A staff member provides guidance to a man at a hospital in Urumqi, northwest China's Xinjiang Uygur Autonomous Region, July 21, 2020. Local authorities and enterprises in Urumqi are taking various measures to meet residents' need for transportation, medical service, etc. amid efforts to contain the epidemic. (Xinhua/Song Yanhua)
New COVID-19 infections in Northwest China's Xinjiang Uyghur Autonomous Region have been in decline for seven consecutive days, a trend that epidemiologists hail as the "tipping point" in the latest outbreak in the far western region.
Xinjiang reported 45 infections on Friday, marking seven consecutive days of declining cases and a sharp drop from the day before, when 112 new infections were reported.
The trend is hailed by experts as "possible tipping point for Xinjiang."

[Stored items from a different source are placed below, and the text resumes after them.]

(** The key is the smaller identifier, the separator, the larger one. *)
Lemma chatId_unfold a b :
  chatId a b = if String.ltb b a then b +:+ "_" +:+ a else a +:+ "_" +:+ b.
Proof.
  unfold chatId, Js.sort, Js.default_cmp. simpl.
  destruct (String.ltb a b) eqn:Hab.
  - by rewrite (ltb_asym _ _ Hab).
  - by destruct (String.ltb b a).
Qed.

Lemma chatId_comm a b : chatId a b = chatId b a.
Proof.
  rewrite !chatId_unfold.
  destruct (String.ltb b a) eqn:Hba.
  - by rewrite (ltb_asym _ _ Hba).
  - destruct (String.ltb a b) eqn:Hab; [done|].
    by rewrite (ltb_total _ _ Hab Hba).
Qed.

(** A key splits at its first separator. *)
Lemma sep_split x x' y y' :
  sep_free x → sep_free x' →
  x +:+ "_" +:+ y = x' +:+ "_" +:+ y' → x = x' ∧ y = y'.
Proof.
  revert x'. induction x as [|c x IH]; intros [|c' x']; simpl.
  - intros _ _ H. by simplify_eq/=.
  - intros _ [Hc _] H. by simplify_eq/=.
  - intros [Hc _] _ H. by simplify_eq/=.
  - intros [_ Hx] [_ Hx'] [= -> H]. by destruct (IH x' Hx Hx' H) as [-> ->].
Qed.

Lemma sep_prefix a b c d :
  sep_free a → a +:+ "_" +:+ b = c +:+ "_" +:+ d → ∃ r, c = a +:+ r.
Proof.
  revert c. induction a as [|x a IH]; intros c; simpl; [by eauto|].
  intros [Hx Ha]. destruct c as [|x' c]; simpl.
  - intros H. by simplify_eq/=.
  - intros [= -> H]. destruct (IH c Ha H) as [r ->]. by exists r.
Qed.

Lemma compare_append_ne_Lt a r : String.compare (a +:+ r) a ≠ Lt.
Proof.
  induction a as [|x a IH]; simpl.
  - by destruct r.
  - pose proof (Ascii.compare_antisym x x) as E.
    by destruct (Ascii.compare x x).
Qed.

Lemma length_append a b :
  String.length (a +:+ b) = String.length a + String.length b.
Proof. induction a as [|x a IH]; simpl; [done|]. by rewrite IH. Qed.

Lemma append_inv_tail a b c : a +:+ c = b +:+ c → a = b.
Proof.
  revert b. induction a as [|x a IH]; intros [|y b]; simpl; [done|..].
  - intros H. apply (f_equal String.length) in H.
    rewrite !length_append in H. simpl in H. lia.
  - intros H. apply (f_equal String.length) in H.
    rewrite !length_append in H. simpl in H. lia.
  - intros H. change (String x (a +:+ c) = String y (b +:+ c)) in H.
    injection H as -> H. by rewrite (IH b H).
Qed.

(** Identifiers without the separator: distinct unordered pairs never
    share a key. *)
Lemma chatId_inj_sep_free a b c d :
  sep_free a → sep_free b → sep_free c → sep_free d →
  chatId a b = chatId c d → (a = c ∧ b = d) ∨ (a = d ∧ b = c).
Proof.
  intros Ha Hb Hc Hd. rewrite !chatId_unfold.
  destruct (String.ltb b a), (String.ltb d c); intros H;
    apply sep_split in H as [-> ->]; auto.
Qed.

(** One side without the separator: the threads of that user with two
    different peers never share a key, whatever the peers are. *)
Lemma chatId_inj_peer a b c : sep_free a → chatId a b = chatId a c → b = c.
Proof.
  intros Ha. rewrite !chatId_unfold.
  destruct (String.ltb b a) eqn:Hb, (String.ltb c a) eqn:Hc; intros H.
  - by apply append_inv_tail in H.
  - symmetry in H. destruct (sep_prefix _ _ _ _ Ha H) as [r ->].
    unfold String.ltb in Hb. by destruct (String.compare _ a) eqn:E;
      [| destruct (compare_append_ne_Lt a r) |].
  - destruct (sep_prefix _ _ _ _ Ha H) as [r ->].
    unfold String.ltb in Hc. by destruct (String.compare _ a) eqn:E;
      [| destruct (compare_append_ne_Lt a r) |].
  - by apply (inj (String.app a)), (inj (String.app "_")) in H.
Qed.
End ChatId.

Lemma string_of_uint_sep_free d : sep_free (NilEmpty.string_of_uint d).
Proof. induction d; simpl; done. Qed.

An outbreak was expected after the first case was detected less than two weeks ago, which is the usual incubation period, Zhang Yuexin, a medical expert who is part of the Urumqi anti-epidemic group and director of the infectious disease department of the First Affiliated Hospital of Xinjiang Medical University, told the Global Times.
The expert also attributed Xinjiang's previous high daily increase to the city's mass testing program.
The declining cases mean authorities have tested all those who should be tested and the outbreak has plateaued, said the epidemiologist.